PROBLEM TO SOLVE | Across the data, every line with the word "mkCatalogObs" counts once; state the total alone.

EXERCISE DATA |
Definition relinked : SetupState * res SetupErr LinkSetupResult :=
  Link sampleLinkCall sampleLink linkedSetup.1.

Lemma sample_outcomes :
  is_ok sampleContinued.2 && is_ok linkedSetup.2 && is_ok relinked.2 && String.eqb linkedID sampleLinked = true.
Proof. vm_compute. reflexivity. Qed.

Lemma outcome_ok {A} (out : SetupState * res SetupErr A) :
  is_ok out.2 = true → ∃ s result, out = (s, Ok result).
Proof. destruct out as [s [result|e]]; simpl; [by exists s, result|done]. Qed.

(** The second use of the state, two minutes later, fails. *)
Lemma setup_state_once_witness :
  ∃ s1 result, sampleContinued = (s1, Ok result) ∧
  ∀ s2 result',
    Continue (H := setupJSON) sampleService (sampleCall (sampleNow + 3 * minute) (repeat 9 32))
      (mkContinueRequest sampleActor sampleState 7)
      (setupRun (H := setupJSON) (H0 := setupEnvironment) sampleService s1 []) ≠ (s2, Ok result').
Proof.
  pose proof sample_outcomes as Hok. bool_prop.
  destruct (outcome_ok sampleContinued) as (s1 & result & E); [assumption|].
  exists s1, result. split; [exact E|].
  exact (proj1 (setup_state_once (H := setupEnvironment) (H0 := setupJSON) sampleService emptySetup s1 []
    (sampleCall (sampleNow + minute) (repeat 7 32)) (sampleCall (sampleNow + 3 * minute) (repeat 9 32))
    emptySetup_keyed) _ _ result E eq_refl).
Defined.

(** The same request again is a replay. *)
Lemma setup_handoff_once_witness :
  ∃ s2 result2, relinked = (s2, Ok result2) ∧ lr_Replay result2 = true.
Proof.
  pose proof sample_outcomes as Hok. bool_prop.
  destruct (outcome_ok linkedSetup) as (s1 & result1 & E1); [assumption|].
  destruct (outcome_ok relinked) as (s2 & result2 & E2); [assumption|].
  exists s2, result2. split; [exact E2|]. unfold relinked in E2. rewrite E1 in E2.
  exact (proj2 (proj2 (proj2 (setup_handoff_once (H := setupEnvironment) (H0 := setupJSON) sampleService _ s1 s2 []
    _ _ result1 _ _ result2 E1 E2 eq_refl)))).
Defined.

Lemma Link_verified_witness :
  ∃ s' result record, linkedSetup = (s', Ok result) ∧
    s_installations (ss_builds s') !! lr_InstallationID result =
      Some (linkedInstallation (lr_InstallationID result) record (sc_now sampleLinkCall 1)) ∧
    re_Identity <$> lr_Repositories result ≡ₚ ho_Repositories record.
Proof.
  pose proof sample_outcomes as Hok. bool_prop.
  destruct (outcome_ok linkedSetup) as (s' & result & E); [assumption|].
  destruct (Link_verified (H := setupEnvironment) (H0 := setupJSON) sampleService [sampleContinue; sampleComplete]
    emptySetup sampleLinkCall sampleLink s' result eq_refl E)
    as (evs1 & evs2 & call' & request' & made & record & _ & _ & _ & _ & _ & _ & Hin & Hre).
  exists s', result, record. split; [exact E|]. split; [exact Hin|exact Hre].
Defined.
---
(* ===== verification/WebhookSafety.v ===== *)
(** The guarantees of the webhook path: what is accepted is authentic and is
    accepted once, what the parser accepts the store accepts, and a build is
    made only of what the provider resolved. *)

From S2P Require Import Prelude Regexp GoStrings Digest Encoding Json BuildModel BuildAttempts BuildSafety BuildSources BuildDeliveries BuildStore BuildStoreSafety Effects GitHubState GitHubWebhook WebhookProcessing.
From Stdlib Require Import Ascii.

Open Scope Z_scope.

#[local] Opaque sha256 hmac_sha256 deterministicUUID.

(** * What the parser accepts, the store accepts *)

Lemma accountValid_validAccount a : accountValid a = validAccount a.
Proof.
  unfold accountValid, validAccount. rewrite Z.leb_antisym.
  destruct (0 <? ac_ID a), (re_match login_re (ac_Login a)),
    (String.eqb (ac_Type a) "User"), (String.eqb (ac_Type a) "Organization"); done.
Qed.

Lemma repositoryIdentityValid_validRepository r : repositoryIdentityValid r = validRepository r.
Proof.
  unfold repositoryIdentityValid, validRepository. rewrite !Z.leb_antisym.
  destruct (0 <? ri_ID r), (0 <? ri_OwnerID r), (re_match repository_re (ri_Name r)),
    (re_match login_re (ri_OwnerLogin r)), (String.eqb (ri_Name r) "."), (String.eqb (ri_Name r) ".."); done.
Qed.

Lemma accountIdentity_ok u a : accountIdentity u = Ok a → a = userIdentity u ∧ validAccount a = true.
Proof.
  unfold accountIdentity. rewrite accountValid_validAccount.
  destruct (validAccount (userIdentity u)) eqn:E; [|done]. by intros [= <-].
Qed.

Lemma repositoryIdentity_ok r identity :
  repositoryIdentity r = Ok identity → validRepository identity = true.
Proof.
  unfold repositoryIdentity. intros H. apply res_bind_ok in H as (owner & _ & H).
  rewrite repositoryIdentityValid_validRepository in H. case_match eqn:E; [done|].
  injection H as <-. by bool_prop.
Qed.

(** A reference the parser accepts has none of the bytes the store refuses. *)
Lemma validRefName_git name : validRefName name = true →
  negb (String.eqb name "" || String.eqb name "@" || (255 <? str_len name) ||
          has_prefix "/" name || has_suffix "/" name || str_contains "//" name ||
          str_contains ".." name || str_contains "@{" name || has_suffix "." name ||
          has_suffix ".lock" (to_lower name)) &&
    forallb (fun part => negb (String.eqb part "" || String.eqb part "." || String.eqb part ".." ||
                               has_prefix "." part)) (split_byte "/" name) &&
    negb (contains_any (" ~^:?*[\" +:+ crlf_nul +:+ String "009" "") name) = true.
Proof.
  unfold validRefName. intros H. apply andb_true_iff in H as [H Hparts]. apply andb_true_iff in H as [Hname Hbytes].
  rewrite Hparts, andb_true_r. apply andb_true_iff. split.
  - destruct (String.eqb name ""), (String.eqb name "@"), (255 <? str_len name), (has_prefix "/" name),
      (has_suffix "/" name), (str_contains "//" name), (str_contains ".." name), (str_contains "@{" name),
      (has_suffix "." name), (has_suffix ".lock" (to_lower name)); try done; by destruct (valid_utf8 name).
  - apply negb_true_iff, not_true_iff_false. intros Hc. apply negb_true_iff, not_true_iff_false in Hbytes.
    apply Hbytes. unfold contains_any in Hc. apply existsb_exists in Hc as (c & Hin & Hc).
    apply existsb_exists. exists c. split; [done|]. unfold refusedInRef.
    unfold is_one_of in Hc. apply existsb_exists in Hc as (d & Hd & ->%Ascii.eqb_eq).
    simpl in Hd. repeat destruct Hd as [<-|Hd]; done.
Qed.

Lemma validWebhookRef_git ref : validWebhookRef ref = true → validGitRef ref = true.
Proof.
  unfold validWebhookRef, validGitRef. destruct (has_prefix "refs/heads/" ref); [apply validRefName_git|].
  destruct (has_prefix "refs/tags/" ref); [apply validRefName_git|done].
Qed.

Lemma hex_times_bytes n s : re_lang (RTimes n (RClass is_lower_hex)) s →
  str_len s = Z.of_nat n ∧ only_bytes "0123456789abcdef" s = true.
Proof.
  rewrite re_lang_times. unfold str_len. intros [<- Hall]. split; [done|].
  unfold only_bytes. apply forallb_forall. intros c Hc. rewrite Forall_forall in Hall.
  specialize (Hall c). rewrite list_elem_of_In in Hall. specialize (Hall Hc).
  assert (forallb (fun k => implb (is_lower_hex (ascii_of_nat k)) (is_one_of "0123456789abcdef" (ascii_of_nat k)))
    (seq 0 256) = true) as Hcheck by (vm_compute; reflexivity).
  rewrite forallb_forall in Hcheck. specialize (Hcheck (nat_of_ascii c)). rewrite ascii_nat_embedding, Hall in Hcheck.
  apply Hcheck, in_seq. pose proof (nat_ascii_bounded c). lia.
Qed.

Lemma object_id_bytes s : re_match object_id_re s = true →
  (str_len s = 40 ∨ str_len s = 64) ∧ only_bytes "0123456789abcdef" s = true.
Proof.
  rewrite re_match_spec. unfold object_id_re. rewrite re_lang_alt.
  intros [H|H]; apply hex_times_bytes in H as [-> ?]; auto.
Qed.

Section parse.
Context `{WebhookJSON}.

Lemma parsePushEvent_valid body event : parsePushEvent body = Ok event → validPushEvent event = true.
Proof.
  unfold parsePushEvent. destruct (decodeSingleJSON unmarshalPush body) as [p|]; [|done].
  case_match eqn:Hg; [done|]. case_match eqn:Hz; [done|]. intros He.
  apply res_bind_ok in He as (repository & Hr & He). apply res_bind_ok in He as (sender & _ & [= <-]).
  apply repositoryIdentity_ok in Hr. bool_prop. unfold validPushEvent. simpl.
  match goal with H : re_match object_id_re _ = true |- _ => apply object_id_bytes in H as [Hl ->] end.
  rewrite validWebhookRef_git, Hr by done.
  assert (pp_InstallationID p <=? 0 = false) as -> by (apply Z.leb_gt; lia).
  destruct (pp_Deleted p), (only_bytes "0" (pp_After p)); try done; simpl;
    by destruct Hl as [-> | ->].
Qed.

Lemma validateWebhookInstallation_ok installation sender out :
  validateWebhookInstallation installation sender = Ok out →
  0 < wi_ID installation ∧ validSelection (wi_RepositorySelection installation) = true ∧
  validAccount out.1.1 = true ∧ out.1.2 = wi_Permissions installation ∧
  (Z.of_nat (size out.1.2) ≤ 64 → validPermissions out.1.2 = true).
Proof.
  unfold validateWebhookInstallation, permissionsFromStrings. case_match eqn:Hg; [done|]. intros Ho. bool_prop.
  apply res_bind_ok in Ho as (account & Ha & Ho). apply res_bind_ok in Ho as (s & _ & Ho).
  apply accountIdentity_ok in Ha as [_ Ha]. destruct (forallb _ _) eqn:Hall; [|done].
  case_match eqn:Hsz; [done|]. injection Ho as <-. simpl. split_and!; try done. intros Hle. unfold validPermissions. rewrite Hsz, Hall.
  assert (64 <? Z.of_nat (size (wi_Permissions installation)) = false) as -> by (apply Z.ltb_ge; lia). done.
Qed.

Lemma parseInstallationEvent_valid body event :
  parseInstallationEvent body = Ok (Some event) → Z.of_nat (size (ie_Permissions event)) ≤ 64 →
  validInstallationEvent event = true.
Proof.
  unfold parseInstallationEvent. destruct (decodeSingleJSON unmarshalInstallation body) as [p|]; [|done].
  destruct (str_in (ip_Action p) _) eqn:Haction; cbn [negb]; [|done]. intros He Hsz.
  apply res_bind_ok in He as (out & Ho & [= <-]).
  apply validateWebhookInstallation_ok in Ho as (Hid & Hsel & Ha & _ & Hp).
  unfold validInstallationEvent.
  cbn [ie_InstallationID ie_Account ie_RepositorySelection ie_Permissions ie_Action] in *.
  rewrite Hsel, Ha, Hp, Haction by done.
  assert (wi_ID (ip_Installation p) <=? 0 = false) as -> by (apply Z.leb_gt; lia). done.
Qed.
--
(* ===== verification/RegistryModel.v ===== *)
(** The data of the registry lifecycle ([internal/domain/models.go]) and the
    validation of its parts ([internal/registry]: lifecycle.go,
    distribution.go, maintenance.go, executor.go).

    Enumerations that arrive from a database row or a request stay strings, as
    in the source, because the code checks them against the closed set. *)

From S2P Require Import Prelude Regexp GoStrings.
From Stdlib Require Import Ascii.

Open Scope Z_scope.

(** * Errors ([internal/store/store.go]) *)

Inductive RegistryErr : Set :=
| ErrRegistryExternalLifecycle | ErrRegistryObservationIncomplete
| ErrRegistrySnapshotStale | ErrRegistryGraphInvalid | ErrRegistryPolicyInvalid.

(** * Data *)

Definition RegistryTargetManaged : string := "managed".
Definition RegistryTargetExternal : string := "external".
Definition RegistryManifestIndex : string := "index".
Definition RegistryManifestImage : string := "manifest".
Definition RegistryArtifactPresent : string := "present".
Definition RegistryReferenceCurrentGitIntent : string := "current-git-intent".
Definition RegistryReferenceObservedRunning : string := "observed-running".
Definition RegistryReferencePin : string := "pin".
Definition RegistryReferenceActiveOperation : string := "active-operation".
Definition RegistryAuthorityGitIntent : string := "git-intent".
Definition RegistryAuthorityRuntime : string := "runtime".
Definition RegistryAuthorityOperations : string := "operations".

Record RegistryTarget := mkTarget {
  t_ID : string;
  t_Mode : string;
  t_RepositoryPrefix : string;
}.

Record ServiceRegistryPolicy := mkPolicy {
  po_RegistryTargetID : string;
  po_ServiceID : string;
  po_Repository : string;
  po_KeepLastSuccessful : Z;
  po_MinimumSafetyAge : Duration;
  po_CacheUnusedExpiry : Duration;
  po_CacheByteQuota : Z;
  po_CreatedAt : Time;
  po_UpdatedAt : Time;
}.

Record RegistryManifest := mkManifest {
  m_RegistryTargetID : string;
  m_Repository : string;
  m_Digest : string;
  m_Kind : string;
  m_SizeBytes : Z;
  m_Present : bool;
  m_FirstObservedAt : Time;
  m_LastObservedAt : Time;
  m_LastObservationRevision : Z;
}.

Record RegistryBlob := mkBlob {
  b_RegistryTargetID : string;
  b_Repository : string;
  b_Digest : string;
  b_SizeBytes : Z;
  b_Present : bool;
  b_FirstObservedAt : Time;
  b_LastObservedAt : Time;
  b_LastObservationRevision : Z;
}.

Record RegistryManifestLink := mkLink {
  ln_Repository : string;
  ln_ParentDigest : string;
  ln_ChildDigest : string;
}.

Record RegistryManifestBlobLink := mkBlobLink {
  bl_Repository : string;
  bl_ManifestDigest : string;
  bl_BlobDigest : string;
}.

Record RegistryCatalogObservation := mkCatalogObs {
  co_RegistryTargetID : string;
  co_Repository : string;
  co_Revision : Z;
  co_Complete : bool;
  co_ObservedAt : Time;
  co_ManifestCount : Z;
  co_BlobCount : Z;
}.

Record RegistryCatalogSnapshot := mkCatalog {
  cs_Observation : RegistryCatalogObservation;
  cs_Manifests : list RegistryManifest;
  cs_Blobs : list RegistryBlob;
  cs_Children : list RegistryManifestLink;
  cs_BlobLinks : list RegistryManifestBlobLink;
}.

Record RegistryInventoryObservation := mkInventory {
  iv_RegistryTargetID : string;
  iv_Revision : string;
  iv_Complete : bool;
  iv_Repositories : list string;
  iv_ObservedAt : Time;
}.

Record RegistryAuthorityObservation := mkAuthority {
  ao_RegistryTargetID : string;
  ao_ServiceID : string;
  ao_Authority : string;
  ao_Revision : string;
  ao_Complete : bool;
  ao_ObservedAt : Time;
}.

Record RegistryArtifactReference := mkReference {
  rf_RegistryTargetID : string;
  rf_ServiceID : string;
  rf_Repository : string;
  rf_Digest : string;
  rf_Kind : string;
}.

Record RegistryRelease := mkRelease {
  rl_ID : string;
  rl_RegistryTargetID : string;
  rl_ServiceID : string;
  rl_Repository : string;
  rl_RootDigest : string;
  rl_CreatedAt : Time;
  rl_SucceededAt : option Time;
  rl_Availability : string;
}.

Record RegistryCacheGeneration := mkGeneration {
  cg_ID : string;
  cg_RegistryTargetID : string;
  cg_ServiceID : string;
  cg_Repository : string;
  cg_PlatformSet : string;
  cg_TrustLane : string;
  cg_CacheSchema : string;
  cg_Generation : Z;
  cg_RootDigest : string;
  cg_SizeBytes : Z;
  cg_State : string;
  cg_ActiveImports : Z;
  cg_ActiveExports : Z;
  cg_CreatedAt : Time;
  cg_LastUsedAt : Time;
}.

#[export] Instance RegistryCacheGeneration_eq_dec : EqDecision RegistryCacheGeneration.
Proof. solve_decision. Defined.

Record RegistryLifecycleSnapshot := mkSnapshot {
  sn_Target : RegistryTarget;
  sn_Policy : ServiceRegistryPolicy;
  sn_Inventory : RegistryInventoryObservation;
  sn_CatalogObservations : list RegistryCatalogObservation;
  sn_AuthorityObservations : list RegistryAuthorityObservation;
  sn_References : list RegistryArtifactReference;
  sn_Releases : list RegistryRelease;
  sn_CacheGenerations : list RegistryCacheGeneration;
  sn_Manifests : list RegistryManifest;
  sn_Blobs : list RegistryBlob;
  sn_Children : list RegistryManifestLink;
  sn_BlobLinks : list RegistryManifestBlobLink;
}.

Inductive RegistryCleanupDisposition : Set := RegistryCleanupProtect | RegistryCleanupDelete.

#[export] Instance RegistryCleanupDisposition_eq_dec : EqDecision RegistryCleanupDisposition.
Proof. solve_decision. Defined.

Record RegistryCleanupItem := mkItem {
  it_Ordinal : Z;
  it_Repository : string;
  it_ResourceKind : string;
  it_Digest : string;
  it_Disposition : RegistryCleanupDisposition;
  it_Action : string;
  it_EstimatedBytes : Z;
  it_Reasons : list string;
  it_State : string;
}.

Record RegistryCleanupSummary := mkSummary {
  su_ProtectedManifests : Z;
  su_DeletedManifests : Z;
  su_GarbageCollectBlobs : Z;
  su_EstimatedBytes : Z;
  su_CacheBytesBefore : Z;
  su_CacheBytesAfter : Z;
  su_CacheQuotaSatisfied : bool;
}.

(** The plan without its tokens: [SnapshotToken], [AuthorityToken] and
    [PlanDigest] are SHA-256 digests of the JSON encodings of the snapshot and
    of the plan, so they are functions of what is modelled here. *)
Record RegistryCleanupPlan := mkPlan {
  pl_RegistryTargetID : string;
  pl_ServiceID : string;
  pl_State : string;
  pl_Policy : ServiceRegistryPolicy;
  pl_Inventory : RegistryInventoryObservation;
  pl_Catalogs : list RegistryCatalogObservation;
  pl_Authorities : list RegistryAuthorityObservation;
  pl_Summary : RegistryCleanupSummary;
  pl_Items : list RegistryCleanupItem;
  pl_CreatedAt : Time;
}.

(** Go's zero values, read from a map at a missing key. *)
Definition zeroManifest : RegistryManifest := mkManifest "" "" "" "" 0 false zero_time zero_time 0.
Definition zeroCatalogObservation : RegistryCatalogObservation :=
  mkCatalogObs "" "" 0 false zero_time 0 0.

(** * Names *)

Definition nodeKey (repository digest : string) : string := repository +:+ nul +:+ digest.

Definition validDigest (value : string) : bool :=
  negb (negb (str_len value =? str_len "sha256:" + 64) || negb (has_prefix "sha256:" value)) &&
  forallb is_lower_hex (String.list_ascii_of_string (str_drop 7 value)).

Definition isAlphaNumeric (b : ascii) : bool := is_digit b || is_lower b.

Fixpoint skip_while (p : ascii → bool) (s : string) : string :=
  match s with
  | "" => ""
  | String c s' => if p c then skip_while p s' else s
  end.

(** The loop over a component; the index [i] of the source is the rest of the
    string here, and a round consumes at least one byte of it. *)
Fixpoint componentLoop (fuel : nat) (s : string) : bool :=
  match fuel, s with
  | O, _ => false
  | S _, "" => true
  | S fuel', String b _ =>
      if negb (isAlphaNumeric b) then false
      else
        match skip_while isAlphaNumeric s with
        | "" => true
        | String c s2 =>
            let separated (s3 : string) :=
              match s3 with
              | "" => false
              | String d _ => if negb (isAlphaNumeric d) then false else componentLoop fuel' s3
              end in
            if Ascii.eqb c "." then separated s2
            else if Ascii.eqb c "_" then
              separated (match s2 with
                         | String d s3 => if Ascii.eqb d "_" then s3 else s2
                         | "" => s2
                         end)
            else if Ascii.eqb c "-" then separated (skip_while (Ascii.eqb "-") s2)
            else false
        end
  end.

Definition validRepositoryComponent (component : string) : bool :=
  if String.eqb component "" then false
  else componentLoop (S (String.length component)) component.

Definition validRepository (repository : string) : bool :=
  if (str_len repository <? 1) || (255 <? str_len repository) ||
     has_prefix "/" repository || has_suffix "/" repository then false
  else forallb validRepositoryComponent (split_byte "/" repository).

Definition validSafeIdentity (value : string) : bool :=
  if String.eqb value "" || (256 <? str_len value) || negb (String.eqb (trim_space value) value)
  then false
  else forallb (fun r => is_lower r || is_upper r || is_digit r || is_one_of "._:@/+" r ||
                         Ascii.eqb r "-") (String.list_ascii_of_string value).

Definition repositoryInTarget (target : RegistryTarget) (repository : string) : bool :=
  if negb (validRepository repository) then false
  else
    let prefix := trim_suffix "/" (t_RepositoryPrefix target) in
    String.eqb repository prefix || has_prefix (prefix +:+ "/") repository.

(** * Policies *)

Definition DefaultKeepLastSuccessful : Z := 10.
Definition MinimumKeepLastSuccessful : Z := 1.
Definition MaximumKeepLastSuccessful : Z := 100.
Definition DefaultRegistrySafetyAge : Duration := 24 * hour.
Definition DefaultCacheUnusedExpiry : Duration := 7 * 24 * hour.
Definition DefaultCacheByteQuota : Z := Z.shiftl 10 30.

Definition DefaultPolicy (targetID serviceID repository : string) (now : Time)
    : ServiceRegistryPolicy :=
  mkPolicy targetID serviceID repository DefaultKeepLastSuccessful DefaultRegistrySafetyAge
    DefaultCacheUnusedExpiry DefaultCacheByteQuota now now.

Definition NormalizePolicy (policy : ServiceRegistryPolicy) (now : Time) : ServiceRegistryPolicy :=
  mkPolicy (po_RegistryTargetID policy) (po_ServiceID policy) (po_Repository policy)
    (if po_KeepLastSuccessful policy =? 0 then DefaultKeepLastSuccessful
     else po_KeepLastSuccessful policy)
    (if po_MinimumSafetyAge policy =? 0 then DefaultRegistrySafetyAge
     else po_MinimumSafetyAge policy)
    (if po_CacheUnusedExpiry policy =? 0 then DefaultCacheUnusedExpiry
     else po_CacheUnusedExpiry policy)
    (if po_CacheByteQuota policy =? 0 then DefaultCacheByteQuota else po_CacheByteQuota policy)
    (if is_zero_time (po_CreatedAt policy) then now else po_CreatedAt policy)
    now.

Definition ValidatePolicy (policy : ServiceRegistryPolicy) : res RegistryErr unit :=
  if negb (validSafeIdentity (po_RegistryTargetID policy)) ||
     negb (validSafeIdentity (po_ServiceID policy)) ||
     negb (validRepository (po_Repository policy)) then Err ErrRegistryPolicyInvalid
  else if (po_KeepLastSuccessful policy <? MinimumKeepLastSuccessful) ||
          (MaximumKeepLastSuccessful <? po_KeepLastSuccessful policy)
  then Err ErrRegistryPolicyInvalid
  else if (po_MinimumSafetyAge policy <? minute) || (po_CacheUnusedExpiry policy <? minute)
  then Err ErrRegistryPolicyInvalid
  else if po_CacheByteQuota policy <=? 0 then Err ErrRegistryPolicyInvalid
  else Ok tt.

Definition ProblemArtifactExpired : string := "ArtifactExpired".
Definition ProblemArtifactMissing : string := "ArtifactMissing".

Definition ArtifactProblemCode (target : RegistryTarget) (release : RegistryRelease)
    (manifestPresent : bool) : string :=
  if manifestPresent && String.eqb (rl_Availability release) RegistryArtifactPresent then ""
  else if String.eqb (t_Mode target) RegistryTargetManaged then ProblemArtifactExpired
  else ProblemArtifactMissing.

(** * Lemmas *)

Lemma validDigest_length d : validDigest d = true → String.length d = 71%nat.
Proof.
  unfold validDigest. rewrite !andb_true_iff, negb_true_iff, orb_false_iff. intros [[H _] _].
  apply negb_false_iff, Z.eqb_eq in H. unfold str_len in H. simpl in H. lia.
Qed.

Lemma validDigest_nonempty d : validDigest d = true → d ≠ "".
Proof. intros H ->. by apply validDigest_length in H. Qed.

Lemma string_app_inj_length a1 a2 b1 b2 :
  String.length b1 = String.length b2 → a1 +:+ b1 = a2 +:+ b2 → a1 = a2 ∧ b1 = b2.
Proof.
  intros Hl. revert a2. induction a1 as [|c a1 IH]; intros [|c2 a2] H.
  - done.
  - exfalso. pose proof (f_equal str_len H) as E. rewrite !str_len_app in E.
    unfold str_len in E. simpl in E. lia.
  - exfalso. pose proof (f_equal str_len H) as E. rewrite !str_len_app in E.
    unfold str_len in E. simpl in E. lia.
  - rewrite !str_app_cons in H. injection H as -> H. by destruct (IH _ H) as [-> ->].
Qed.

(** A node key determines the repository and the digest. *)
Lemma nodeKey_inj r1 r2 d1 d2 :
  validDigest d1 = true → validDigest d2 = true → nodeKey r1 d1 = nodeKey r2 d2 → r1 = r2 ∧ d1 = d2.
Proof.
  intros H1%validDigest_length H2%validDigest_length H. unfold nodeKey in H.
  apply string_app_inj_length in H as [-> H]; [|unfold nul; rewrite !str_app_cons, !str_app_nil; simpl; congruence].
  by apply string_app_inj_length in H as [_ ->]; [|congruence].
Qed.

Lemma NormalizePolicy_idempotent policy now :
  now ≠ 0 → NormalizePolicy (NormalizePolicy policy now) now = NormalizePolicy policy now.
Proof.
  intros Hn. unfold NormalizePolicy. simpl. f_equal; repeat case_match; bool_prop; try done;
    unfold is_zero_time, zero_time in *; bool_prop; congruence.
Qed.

OUTPUT FOR THIS EXERCISE | 2